今、国会で審議されている「働き方改革関連法案」とは?
連日ニュースで見かける「働き方改革関連法案」を巡った与野党の攻防。
ところで、いったい「働き方改革関連法案」ってどんな法案なの?
まとめてみました。
働き方改革関連法案(はたらきかたかいかくほうあん)とは
「働き方改革を推進するための関係法律の整備に関する法律案」、通称、「働き方改革関連法案」。

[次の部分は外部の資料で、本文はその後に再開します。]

(* ===== verification/Frames.v ===== *)
(** * Frames: what kernel calls leave alone

    For the components that keep threads on rendez of their own: what signals,
    sleeping, waking and the calls of other components do to these. *)

From S2P Require Import Prelude Sched SchedQueue Bkl BklSteps Event EventThms.
Local Open Scope Z_scope.
Local Open Scope kernel_scope.

(** Initialising a rendez on which nobody sleeps changes nothing. *)
Lemma InitRendez_kinv s pc r : kinv s pc -> rendez s r = [] ->
  exists s', InitRendez r s = Ok (tt, s') /\ kinv s' pc /\ (forall r', rendez s' r' = rendez s r') /\ th s' = th s /\ current_thread s' = current_thread s /\
    bkl_blocked_list s' = bkl_blocked_list s.
Proof.
  intros [Hk [c Hon]] Hr. eexists. split; [reflexivity|]. set s' := _ <| _ ::= _ |>.
  assert (forall r', rendez s' r' = rendez s r') as Hrz. { intros r'. rw /s' /=. destruct (decide (r = r')) as [->|]; by reads. }
  assert (forall t, asleep s' t <-> asleep s t) as Ha. { intros t. rw /asleep. by setoid_rewrite Hrz. }
  split; [|done]. split; [|by exists c]. destruct Hk as [K1 K2 K3 K4 K5 K6 K7 K8 K9 K10 K11]. split; try done.
  - destruct K1. by split.
  - intros r'. by rw Hrz.
  - intros t Ht. rw Ha. by apply K4.
  - intros r' t. rw Hrz. apply K5.
  - intros t Ht. destruct (K6 t Ht) as (r' & ? & ?). exists r'. by rw Hrz.
  - intros t Ht. rw Ha. by apply K9.
  - intros t. rw Ha. apply K10.
Qed.

Section sched_facts.
Context `{Threads}.
Implicit Types (s : sched) (t u c r : nat) (pc : nat -> loc).

(** Threads whose sleep cannot be interrupted stay where they are. *)
Definition undisturbed s s' : Prop :=
  current_thread s' = current_thread s /\
  (forall t, intr_flags (th s' t) = intr_flags (th s t) /\ sched_policy (th s' t) = sched_policy (th s t)) /\
  (forall r t, t ∈ rendez s' r -> t ∈ rendez s r) /\
  (forall r t, t ∈ rendez s r -> intr_flags (th s t) = 0 -> t ∈ rendez s' r).

Lemma signal_undisturbed s pc c td e :
  kinv s pc -> current_thread s = Some c -> pc c = LKernel ->
  exists res s', do_thread_event_signal td e s = Ok (res, s') /\ kinv s' pc /\ undisturbed s s'.
Proof.
  intros Hi Hc Hpc. rw /do_thread_event_signal. destruct (get_thread td) as [t|]; [|by exists (RErr ENOENT), s].
  destruct (_ || _); [by exists (RErr EINVAL), s|]. destruct (raise_cases s pc c t e Hi Hc Hpc) as (s' & Hr & Hi' & Hcase).
  exists (RVal 0), s'. rw {1}/mbind {1}/M_bind Hr. split; [done|]. split; [done|].
  assert (forall y, intr_flags (th (raised t e s) y) = intr_flags (th s y) /\ sched_policy (th (raised t e s) y) = sched_policy (th s y)) as Hf.
  { intros y. rw /raised /=. destruct (decide (t = y)) as [->|]; by reads. }
  destruct Hcase as [[-> _]|(r & Hrz & Hev & ->)]; [by split_and!|]. pose proof (raised_woken s pc t e r Hi Hrz) as Hw. split_and!; [done|..].
  - intros y. rw (woken_fields intr_flags) // (woken_fields sched_policy) //.
  - intros r' y [? ?]%Hw. done.
  - intros r' y Hy H0. apply Hw. split; [done|]. intros ->. by rw H0 in Hev.
Qed.

(** Lists of such threads keep their order, too. *)
Lemma signal_keeps s pc c td e res s' :
  kinv s pc -> current_thread s = Some c -> pc c = LKernel -> do_thread_event_signal td e s = Ok (res, s') ->
  forall r, (forall t, t ∈ rendez s r -> intr_flags (th s t) = 0) -> rendez s' r = rendez s r.
Proof.
  intros Hi Hc Hpc. rw /do_thread_event_signal. destruct (get_thread td) as [t|]; [|by intros [= _ <-]].
  destruct (_ || _); [by intros [= _ <-]|]. destruct (raise_cases s pc c t e Hi Hc Hpc) as (s1 & Hr & _ & Hcase).
  rw {1}/mbind {1}/M_bind Hr. intros [= _ <-] r Hz. destruct Hcase as [[-> _]|(r' & Hrz & Hev & ->)]; [done|]. rw /woken /=.
  destruct (decide (r' = r)) as [->|]; reads; [|done]. by rw Hz in Hev.
Qed.

(** Waking the only thread that may sleep on a rendez. *)
Lemma wakeup_client s pc c r t :
  kinv s pc -> current_thread s = Some c -> pc c = LKernel -> (forall u, u ∈ rendez s r -> u = t) ->
  exists s', TaskWakeup r s = Ok (tt, s') /\ kinv s' pc /\ current_thread s' = Some c /\
    (forall u, intr_flags (th s' u) = intr_flags (th s u)) /\ rendez s' r = [] /\ (forall r', r' <> r -> rendez s' r' = rendez s r').
Proof.
  intros Hi Hc Hpc Ht. destruct (running_awake _ _ _ Hi Hc) as [Hon _]. destruct Hi as [Hk Hcpu].
  destruct (TaskWakeup_spec s pc r Hk) as (s' & Hr & Hk' & Hon' & E); [rw (on_cpu_owner _ _ _ Hk Hon Hpc) //|].
  exists s'. split; [done|]. split; [split; [done|by exists c; apply Hon']|]. pose proof (k_rnodup _ _ _ Hk r) as Hn.
  destruct (rendez s r) as [|u l] eqn:Er; subst s'; [by split_and!|].
  assert (l = []) as ->. { destruct l as [|v l]; [done|]. apply NoDup_cons in Hn as [Hn _]. rw (Ht u) in Hn; [set_solver|]. rw (Ht v) in Hn; set_solver. }
  split_and!; [done| |by rw /woken /=; reads|].
  - intros y. by rw (woken_fields intr_flags).
  - intros r' Hr'. rw /woken /=. by reads.
Qed.

(** Going to sleep where nothing interrupts. *)
Lemma sleep_client s pc c r :
  kinv s pc -> current_thread s = Some c -> pc c = LKernel -> sched_policy (th s c) <> SCHED_IDLE ->
  exists s', TaskSleepInterruptible r None INTRF_NONE s = Ok (None, s') /\ kinv s' pc /\
    (forall u, u <> c -> intr_flags (th s' u) = intr_flags (th s u)) /\ intr_flags (th s' c) = 0 /\
    rendez s' r = rendez s r ++ [c] /\ (forall r', r' <> r -> rendez s' r' = rendez s r').
Proof.
  intros Hi Hc Hpc Hid. destruct (running_awake _ _ _ Hi Hc) as [Hon _].
  destruct (TaskSleepInterruptible_spec s pc c r None INTRF_NONE Hi Hon Hpc Hid) as (s' & res & Hr & Hi' & _ & Hs); [done|].
  assert (TaskCheckInterruptible (th s c) INTRF_NONE = false) as Hn by done. destruct (Hs Hn) as (-> & Hrr & Hro).
  pose proof (doze c r None INTRF_NONE s None s' Hc Hr) as Hd. rw Hn in Hd. destruct Hd as (_ & Hd & Hdc & _).
  exists s'. split_and!; try done; [|by injection Hdc]. intros u Hu. by injection (Hd u Hu).
Qed.

(** The other calls, as long as they do not use the rendez of [P]. *)
Definition spares (P : nat -> Prop) (k : kcall) : Prop :=
  match k with
  | CSleep r | CSleepIntr r _ _ | CWakeup r | CWakeupAll r => ~ P r
  | CWakeupSpecific _ _ | CTimeout _ => False
  | _ => True
  end.
Lemma spares_spec (P : nat -> Prop) s pc c k :
  kinv s pc -> current_thread s = Some c -> may_call s pc c k -> spares P k ->
  exists s', call_run k s = Ok (tt, s') /\ kinv s' (call_loc k c pc) /\ (forall r, P r -> rendez s' r = rendez s r) /\
    (forall t, t <> c \/ k = CResched -> intr_flags (th s' t) = intr_flags (th s t)).
Proof.
  intros Hi Hc Hm Hs. destruct (call_spec s pc c k Hi Hc Hm) as (s' & Hr & Hi'). exists s'. split; [done|]. split; [done|].
  destruct (running_awake _ _ _ Hi Hc) as [Hon _]. pose proof Hi as [Hk _].
  assert (pc c = LKernel -> bkl_owner s <> None) as Ho. { intros Hpc. by rw (on_cpu_owner _ _ _ Hk Hon Hpc). }
  destruct (plain_call k) eqn:Ep.
  { destruct (still_call k Ep s tt s' Hr) as [He Hz]. split; [by rw Hz|]. intros t _. by destruct (ev_parts _ _ (He t)). }
  assert (forall t, ev (th s' t) = ev (th s t) -> intr_flags (th s' t) = intr_flags (th s t)) as Hev. { intros t E. by destruct (ev_parts _ _ E). }
  destruct k; simpl in *; try done.
  - destruct Hm as [Hpc Hid]. destruct (TaskSleep_spec s pc c r Hi Hon Hpc Hid) as (s'' & Hr' & _ & _ & Hro). assert (s'' = s') as -> by congruence.
    destruct (stir_TaskSleep c r s s' Hc Hr) as [He _]. split; [intros r' Hr''; apply Hro; congruence|]. intros t _. by apply Hev.
  - destruct Hm as (Hpc & Hid & Hts). destruct (TaskSleepInterruptible_spec s pc c r ts flags Hi Hon Hpc Hid Hts) as (s'' & res & Hr' & _ & Hy & Hn).
    rw (void_run _ _ _ _ Hr') in Hr. injection Hr as ->. pose proof (doze c r ts flags s res s' Hc Hr') as Hd.
    destruct (TaskCheckInterruptible (th s c) flags); [by destruct Hd as [_ ->]|]. destruct Hd as (_ & Hd & _). destruct (Hn eq_refl) as (_ & _ & Hro).
    split; [intros r' Hr''; apply Hro; congruence|]. intros t [Ht|]; [|done]. by apply Hev, Hd.
  - destruct Hm as [Hpc Hid]. destruct (TaskWakeup_spec s pc r Hk (Ho Hpc)) as (s'' & Hr' & _ & _ & E). assert (s'' = s') as -> by congruence.
    destruct (rendez s r) as [|u l]; subst s'; [done|]. split; [|intros t _; by rw (woken_fields intr_flags)].
    intros r' Hr''. rw /woken /=. assert (r <> r') by congruence. by reads.
  - destruct Hm as [Hpc Hid]. destruct (TaskWakeupAll_spec s pc r Hk (Ho Hpc)) as (s'' & Hr' & _ & _ & _ & Hro & _). assert (s'' = s') as -> by congruence.
    split; [intros r' Hr''; apply Hro; congruence|]. intros t _. apply Hev.
    by destruct (calm_call (CWakeupAll r) ltac:(done) ltac:(done) s tt s' Hr) as [He _].
Qed.
End sched_facts.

労働者がそれぞれの事情に応じた多様な働き方を選択できる社会を実現する働き方改革を総合的に推進するため、長時間労働の是正、多様で柔軟な働き方の実現、雇用形態にかかわらない公正な待遇の確保等のための措置を講ずる。
としている。
働き方改革「関連」とつくだけに、実は8本の労働法の改正を審議している。
「働き方改革を推進するための関係法律の整備に関する法律案要綱」の要旨は、以下のとおりである。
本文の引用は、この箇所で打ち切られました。